The fact that I had paid, made me more diligent in bidding and tailoring my bids, which could have accounted for the positive results. Nonetheless, I did find that, as a member, I was allowed to bid first, so my bids were noticed more often than when I bid as a free member. This is the true value of the paid membership. I believe that a job poster will not read more than 10-20 bids, so by the time you bid as a free member, they will potentially have already selected their provider.

Another interesting aspect of the membership was having access to the Blue Board, which is a board where translators rate job posters. I could check whether a poster paid on time, was serious and ethical, etc. This obviously made me feel a lot more confident when accepting jobs.

Bottom line is that you should definitely pay for membership, at least with ProZ, right? Well, I have not renewed my membership this year.

Despite the “success”, the jobs posted there usually offered lower rates than I expect to earn. The “clients” on the ProZ website are not my target market, because I target a more specialist type of agency and end client, who usually have longer selection processes and testing, so they will rarely post a job on a job board. My clients usually pre-emptively recruit and create lists of approved suppliers so that they can easily outsource jobs to trusted partners.

Hence, I found that the time I spent tailoring bids and looking for suitable projects was better spent sending my CV and marketing information to potential clients in my target segment. I spent the last six months of my membership with ProZ sending CVs and marketing information, and taking tests. The result was that I got fewer responses and fewer replies, but the companies that became my clients in that period paid me at least three times more than my Proz clients did. In other words, in the second half of my membership year, I was able to earn a lot more, doing what I specialize in.

The lesson I learned is that both of these approaches are valid ways of finding clients and winning jobs. However, your choice of one or the other depends on your strategy. In fact, you do not even have to choose, you could do both and maximize your earnings by choosing the highest paying jobs by order of request. I find that doing both takes more than my allotted marketing time and I need to translate as well, so it is not feasible in my business, but it all depends on your demand.

A paid membership is certainly something to consider when you are going through a low demand period or building your business. When you reach a more stable level, you can then make a choice about whether this is helping you get to your target market or consuming more time than it is worth.

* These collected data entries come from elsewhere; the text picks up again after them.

(* ===== verification/Mounts.v ===== *)
(** * Pods that can start

    A pod starts when every volume its containers mount is there: a claim of the
    workload, a volume of the pod, and, for a volume made from a config map, a
    config map the reconciler generates. *)
From S2P Require Import Prelude K8s Lib DBManifests.

Section mounts.
Context {AT : ApiTypes} {CL : CondLib} {L : Lib}.

(** What a volume is made from exists, [cms] being the config maps that do; secrets
    and claims are not the operator's to make. *)
Definition source_ok (cms : list string) (v : Volume) : Prop :=
  match vol_Source v with ConfigMapVolume cm _ => cm ∈ cms | _ => True end.

Definition provided (cms claims : list string) (vols : list Volume) (m : VolumeMount) : Prop :=
  vm_Name m ∈ claims ∨ ∃ v, v ∈ vols ∧ vol_Name v = vm_Name m ∧ source_ok cms v.

Definition pod_provided (cms claims : list string) (p : PodSpec) : Prop :=
  Forall (λ c, Forall (provided cms claims (ps_Volumes p)) (c_VolumeMounts c))
    (ps_InitContainers p ++ ps_Containers p).

Lemma provided_claim cms claims vols m : vm_Name m ∈ claims → provided cms claims vols m.
Proof. by left. Qed.

Lemma provided_volume cms claims vols m v :
  v ∈ vols → vol_Name v = vm_Name m → source_ok cms v → provided cms claims vols m.
Proof. right. by exists v. Qed.

(** The volume, looked up by name. *)
Lemma provided_find cms claims vols m n v :
  list_find (λ v, vol_Name v = vm_Name m) vols = Some (n, v) → source_ok cms v →
  provided cms claims vols m.
Proof.
  intros (Hl & Hn & _)%list_find_Some Hv. right. exists v. split; [|done].
  by eapply list_elem_of_lookup_2.
Qed.

Lemma provided_ca {VL : VolumeLaws L} cms claims vols s :
  Ca_CreateVolume s ∈ vols → Forall (provided cms claims vols) (Ca_CreateVolumeMounts s).
Proof.
  intros Hin. rewrite Forall_forall. intros m Hm.
  apply (provided_volume _ _ _ _ _ Hin); [by rewrite (Ca_mounts _ _ Hm)|].
  unfold source_ok. by destruct (Ca_volume s) as (? & ? & ->).
Qed.

Lemma provided_tls {VL : VolumeLaws L} cms claims vols s id :
  tls_CreateVolume s id ∈ vols → Forall (provided cms claims vols) (tls_CreateVolumeMounts s id).
Proof.
  intros Hin. rewrite Forall_forall. intros m Hm.
  apply (provided_volume _ _ _ _ _ Hin); [by rewrite (tls_mounts _ _ _ Hm)|].
  unfold source_ok. by destruct (tls_volume s id) as (? & ? & ->).
Qed.

Lemma provided_if (b : bool) cms claims vols ms :
  (b = true → Forall (provided cms claims vols) ms) →
  Forall (provided cms claims vols) (if b then ms else []).
Proof. destruct b; [auto|intros _; apply Forall_nil_2]. Qed.

Lemma elem_of_if {A} (b : bool) (x : A) : b = true → x ∈ (if b then [x] else []).
Proof. intros ->. by apply list_elem_of_singleton. Qed.
End mounts.

(** Membership in a concatenation of optional parts. *)
Ltac in_parts :=
  repeat first
    [ solve [eauto using elem_of_if]
    | lazymatch goal with
      | |- _ ∨ _ => first [solve [left; in_parts] | right]
      | |- _ => first [rewrite elem_of_app | rewrite elem_of_cons]
      end ].

(** Go through the mounts of a container, part by part. *)
Ltac provide :=
  repeat first
    [ apply Forall_nil_2
    | apply Forall_app_intro
    | apply provided_if; intros ?
    | apply provided_ca; in_parts
    | apply provided_tls; in_parts
    | apply Forall_cons_2 ].

(** A mount of a volume with a literal name. *)
Ltac find_volume :=
  eapply provided_find; [reflexivity|first [exact Logic.I | cbn; set_solver]].
(* ===== verification/DBManifestProofs.v ===== *)
(** * The objects of an OVN database cluster are well formed

    The StatefulSet mounts what it declares, carries the hash of its inputs in
    every container, and its claims are the ones the runtime configuration jobs
    mount. *)
From S2P Require Import Prelude Prog Triples K8s Lib Api ApiMethods Calls DBManifests.
From S2P Require Import DBController Mounts.
#[local] Open Scope go_scope.

Section manifests.
Context {AT : ApiTypes} {CL : CondLib} {L : Lib}.

(** ** The parts of the StatefulSet *)

Definition containers_of (sts : StatefulSetDef) : list Container :=
  ps_Containers (pt_Spec (sts_Template sts)).
Definition volumes_of (sts : StatefulSetDef) : list Volume :=
  ps_Volumes (pt_Spec (sts_Template sts)).

Definition sts_envVars (configHash : string) : gmap string Setter :=
  <["OVN_LOGDIR" := SetValue "/tmp"]>
  (<["OVN_RUNDIR" := SetValue "/etc/ovn"]> {["CONFIG_HASH" := SetValue configHash]}).

Definition tls_on (i : OVNDBCluster) : bool := tls_Enabled (db_TLS (db_Spec i)).
Definition ca_on (i : OVNDBCluster) : bool :=
  nonempty (tls_CaBundleSecretName (db_TLS (db_Spec i))).
Definition metrics_service (i : OVNDBCluster) : tlsService :=
  metricsCertService (db_MetricsTLS (db_Spec i)).

(** What the manifest is made of. *)
Lemma StatefulSet_parts {VL : VolumeLaws L} i hash labels annotations topology sts :
  StatefulSet i hash labels annotations topology = GOk sts →
  ∃ secret main,
    let sn := dbServiceName i in
    let name := om_Name (db_Meta i) in
    ps_InitContainers (pt_Spec (sts_Template sts)) = [] ∧
    (tls_on i = true → tls_SecretName (db_TLS (db_Spec i)) = Some secret) ∧
    containers_of sts =
      main :: (if db_metrics_on i then [metricsContainer i (sts_envVars hash)] else []) ∧
    c_Env main = MergeEnvs [] (sts_envVars hash) ∧
    c_VolumeMounts main =
      GetDBClusterVolumeMounts (name +:+ PVCSuffixEtcOVN) ++
      (if ca_on i then Ca_CreateVolumeMounts (db_TLS (db_Spec i)) else []) ++
      (if tls_on i then tls_CreateVolumeMounts (dbCertService secret) sn else []) ∧
    volumes_of sts =
      GetDBClusterVolumes name ++
      (if ca_on i then [Ca_CreateVolume (db_TLS (db_Spec i))] else []) ++
      (if tls_on i then [tls_CreateVolume (dbCertService secret) sn] else []) ++
      (if db_metrics_on i && tls_on i
       then [tls_CreateVolume (metrics_service i) "metrics-certs"] else []) ∧
    (∃ labels' storage, sts_VolumeClaimTemplates sts =
      [mkPVC (name +:+ PVCSuffixEtcOVN) (om_Namespace (db_Meta i)) labels' ["ReadWriteOnce"]
         (db_StorageClass (db_Spec i)) storage]) ∧
    sts_Replicas sts = db_Replicas (db_Spec i) ∧ sts_Name sts = sn ∧
    sts_Namespace sts = om_Namespace (db_Meta i).
Proof.
  unfold StatefulSet. destruct (ParseQuantity _) as [q|]; [|done].
  fold (tls_on i) (ca_on i) (metrics_service i).
  destruct (if tls_on i then _ else _) as [secret|] eqn:Hs; [|done]. intros [= <-].
  exists secret. unfold containers_of, volumes_of. cbn [sts_Template].
  eexists. split; [destruct topology; cbn; by rewrite ?ApplyTo_InitContainers|].
  split; [intros Ht; by rewrite Ht in Hs|].
  split; [|split; [|split; [|split; [|split; [by eexists _, _|done]]]]].
  - destruct topology; cbn; rewrite ?ApplyTo_Containers; cbn; destruct (db_metrics_on i); reflexivity.
  - reflexivity.
  - cbn. destruct (ca_on i), (tls_on i); by rewrite ?app_nil_r, <- ?app_assoc.
  - destruct topology; cbn; rewrite ?ApplyTo_Volumes; cbn;
      by destruct (ca_on i), (tls_on i), (db_metrics_on i).
Qed.

(** ** Volumes *)

(** Every volume mounted by a container of the database StatefulSet is a claim
    template, a secret or a config map of the reconciliation. *)
Theorem sts_mounts_provided {VL : VolumeLaws L} i hash labels annotations topology sts sn :
  StatefulSet i hash labels annotations topology = GOk sts →
  pod_provided (tpl_Name <$> dbServiceConfigMaps i sn)
    (pvc_Name <$> sts_VolumeClaimTemplates sts) (pt_Spec (sts_Template sts)).
Proof.
  intros Hsts. destruct (StatefulSet_parts _ _ _ _ _ _ Hsts)
    as (secret & main & Hi & _ & Hc & _ & Hm & Hv & (ls & q & Hpvc) & _).
  unfold containers_of, volumes_of in *. unfold pod_provided. rewrite Hi, Hc, Hv, Hpvc. cbn [app fmap].
  apply Forall_cons_2; [rewrite Hm|destruct (db_metrics_on i) eqn:Hon; provide].
  - unfold GetDBClusterVolumeMounts. provide.
    + eapply provided_volume; [by left|done|]. cbn. unfold dbServiceConfigMaps. cbn. set_solver.
    + apply provided_claim. by left.
  - unfold metricsContainer. cbn [c_VolumeMounts]. fold (tls_on i) (metrics_service i).
    destruct (tls_on i) eqn:Htls; provide;
      first [apply provided_claim; by left|
             eapply provided_volume; [by right; left|done|]].
    all: cbn; unfold dbServiceConfigMaps; rewrite Hon; cbn; set_solver.
Qed.

(** Every config map the database StatefulSet declares as a volume is generated
    exactly when metrics are on; without metrics the volume of the exporter's configuration
    is declared, unmounted, with no config map behind it. *)
Theorem sts_configmaps_generated {VL : VolumeLaws L} i hash labels annotations topology sts sn :
  StatefulSet i hash labels annotations topology = GOk sts →
  (∀ v cm mode, v ∈ volumes_of sts → vol_Source v = ConfigMapVolume cm mode →
     cm ∈ tpl_Name <$> dbServiceConfigMaps i sn) ↔ db_metrics_on i = true.
Proof.
  intros Hsts. destruct (StatefulSet_parts _ _ _ _ _ _ Hsts)
    as (secret & main & _ & _ & _ & _ & _ & Hv & _).
  rewrite Hv. unfold dbServiceConfigMaps. split.
  - intros Hall. specialize (Hall (mkVolume "config"
      (ConfigMapVolume (om_Name (db_Meta i) +:+ "-config") (Some scriptsVolumeDefaultMode)))
      _ _ ltac:(right; left) eq_refl).
    destruct (db_metrics_on i); [done|]. cbn in Hall.
    apply list_elem_of_singleton in Hall.
    exfalso. revert Hall. generalize (om_Name (db_Meta i)).
    intros n Heq. apply (f_equal String.length) in Heq. rewrite !string_app_length in Heq.
    cbn in Heq. lia.
  - intros -> v cm mode Hin Hsrc. rewrite !elem_of_app in Hin.
    destruct Hin as [Hin|[Hin|[Hin|Hin]]].
    + unfold GetDBClusterVolumes in Hin. rewrite !elem_of_cons, elem_of_nil in Hin. destruct Hin as [->|[->|[]]];
        injection Hsrc as <- _; [left|right; left].
    + destruct (ca_on i); [|by apply elem_of_nil in Hin].
      apply list_elem_of_singleton in Hin as ->.
      destruct (Ca_volume (db_TLS (db_Spec i))) as (? & ? & He). congruence.
    + destruct (tls_on i); [|by apply elem_of_nil in Hin].
      apply list_elem_of_singleton in Hin as ->.
      destruct (tls_volume (dbCertService secret) (dbServiceName i)) as (? & ? & He). congruence.
    + destruct (true && tls_on i); [|by apply elem_of_nil in Hin].
      apply list_elem_of_singleton in Hin as ->.
      destruct (tls_volume (metrics_service i) "metrics-certs") as (? & ? & He). congruence.
Qed.

(** ** The hash of the inputs *)

Lemma sts_envVars_hash hash : sts_envVars hash !! "CONFIG_HASH" = Some (SetValue hash).
Proof. unfold sts_envVars. rewrite !lookup_insert_ne by done. apply lookup_singleton_eq. Qed.

(** Every container of the database StatefulSet carries the input hash, and two
    different hashes give different pod templates. *)
Theorem sts_hash_restarts {VL : VolumeLaws L} {EL : EnvLaws L} i h1 h2 ls1 ls2 a1 a2 t1 t2 s1 s2 :
  StatefulSet i h1 ls1 a1 t1 = GOk s1 →
  StatefulSet i h2 ls2 a2 t2 = GOk s2 →
  (∀ c, c ∈ containers_of s1 → mkEnvVar "CONFIG_HASH" h1 None ∈ c_Env c) ∧
  (h1 ≠ h2 → sts_Template s1 ≠ sts_Template s2).
Proof.
  intros Hs1 Hs2.
  destruct (StatefulSet_parts _ _ _ _ _ _ Hs1) as (? & m1 & _ & _ & Hc1 & He1 & _).
  destruct (StatefulSet_parts _ _ _ _ _ _ Hs2) as (? & m2 & _ & _ & Hc2 & He2 & _).
  assert (mkEnvVar "CONFIG_HASH" h1 None ∈ c_Env m1) as Hm1.
  { rewrite He1. apply MergeEnvs_SetValue; [by apply not_elem_of_nil|apply sts_envVars_hash]. }
  split.
  - intros c. rewrite Hc1, elem_of_cons. intros [->|Hin]; [done|].
    destruct (db_metrics_on i); [|by apply elem_of_nil in Hin].
    apply list_elem_of_singleton in Hin as ->. unfold metricsContainer. cbn [c_Env].
    rewrite sts_envVars_hash. apply MergeEnvs_SetValue; [|by rewrite lookup_singleton_eq].
    cbn. by intros [|?%elem_of_nil]%elem_of_cons.
  - intros Hne Heq. unfold containers_of in *. rewrite Heq, Hc2 in Hc1.
    injection Hc1 as Hm _. rewrite <- Hm, He2 in Hm1.
    apply MergeEnvs_value with (k := "CONFIG_HASH") (v := h2) in Hm1;
      [congruence|done|apply sts_envVars_hash].
Qed.

(** ** Runtime configuration jobs *)

(** The runtime configuration jobs are one per pod that runs, in the order of the
    pods, with no other request than the clock's. *)
Theorem jobs_for_running_pods {S X} i pods labels ttl changed (s : S) tr
    (o : outcome (mres S X (list Job))) :
  exec (createConsolidatedConfigJobs i pods labels ttl changed s) tr o →
  configFlags changed ≠ [] →
  ∃ jobs, o = Done (Cont s jobs) ∧
    Forall2 (λ pod job, ∃ now, job = configJob i pod labels ttl now (configFlags changed))
      (filter (λ p, pod_available p = true) pods) jobs ∧
    Forall (λ ev, ∃ now, ev = Ev NowUnix now) tr.
Proof.
  intros Hex Hflags. revert tr o Hex. apply wp_exec.
  apply (wpM_foldM _ (λ dn jobs s' tr, s' = s ∧
    Forall2 (λ pod job, ∃ now, job = configJob i pod labels ttl now (configFlags changed))
      (filter (λ p, pod_available p = true) dn) jobs ∧
    Forall (λ ev, ∃ now, ev = Ev NowUnix now) tr)).
  - done.
  - intros dn pod rest jobs s' tr _ (-> & Hjobs & Htr).
    rewrite filter_app, filter_cons, filter_nil. cbn beta zeta.
    rewrite (bool_decide_eq_false_2 (configFlags changed = [])) by done.
    destruct (pod_available pod); cbn; case_decide; try done.
    + intros now. split; [done|]. split; [apply Forall2_app; [done|]|].
      * constructor; [by exists now|constructor].
      * apply Forall_app_intro; [done|]. constructor; [by exists now|constructor].
    + by rewrite !app_nil_r.
  - intros jobs s' tr (-> & Hjobs & Htr). by exists jobs.
Qed.

(** The runtime configuration job of a pod mounts the claim that the StatefulSet
    makes for that pod, in its namespace, on its node. *)
Theorem job_mounts_claim {VL : VolumeLaws L} i hash ls ann topo sts pod labels ttl now flags :
  StatefulSet i hash ls ann topo = GOk sts →
  ∃ template,
    sts_VolumeClaimTemplates sts = [template] ∧
    let job := configJob i pod labels ttl now flags in
    job_Namespace job = pvc_Namespace template ∧
    (∃ v, v ∈ ps_Volumes (job_Spec job) ∧
       vol_Source v = PVCVolume (pvc_Name template +:+ "-" +:+ pod_Name pod)) ∧
    ps_NodeName (job_Spec job) = pod_NodeName pod.
Proof.
  intros Hsts. destruct (StatefulSet_parts _ _ _ _ _ _ Hsts)
    as (? & ? & _ & _ & _ & _ & _ & _ & (ls' & q & Hpvc) & _).
  eexists. split; [exact Hpvc|]. cbn. split; [done|]. split; [|done].
  eexists. split; [left|]. cbn. by rewrite <- string_app_assoc.
Qed.
End manifests.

My main take away from this experience was that we should be open to trying new approaches and assessing them pragmatically. Sometimes, a return on investment does not make an approach attractive in the long term. As translators, we need to think as business owners and make these decisions. However, we will only be able to focus on the best approach for us, once we have tried a few different strategies and tailored our choices to our business.

Now over to you, have you had any experience with paid memberships in other job boards? How did it go?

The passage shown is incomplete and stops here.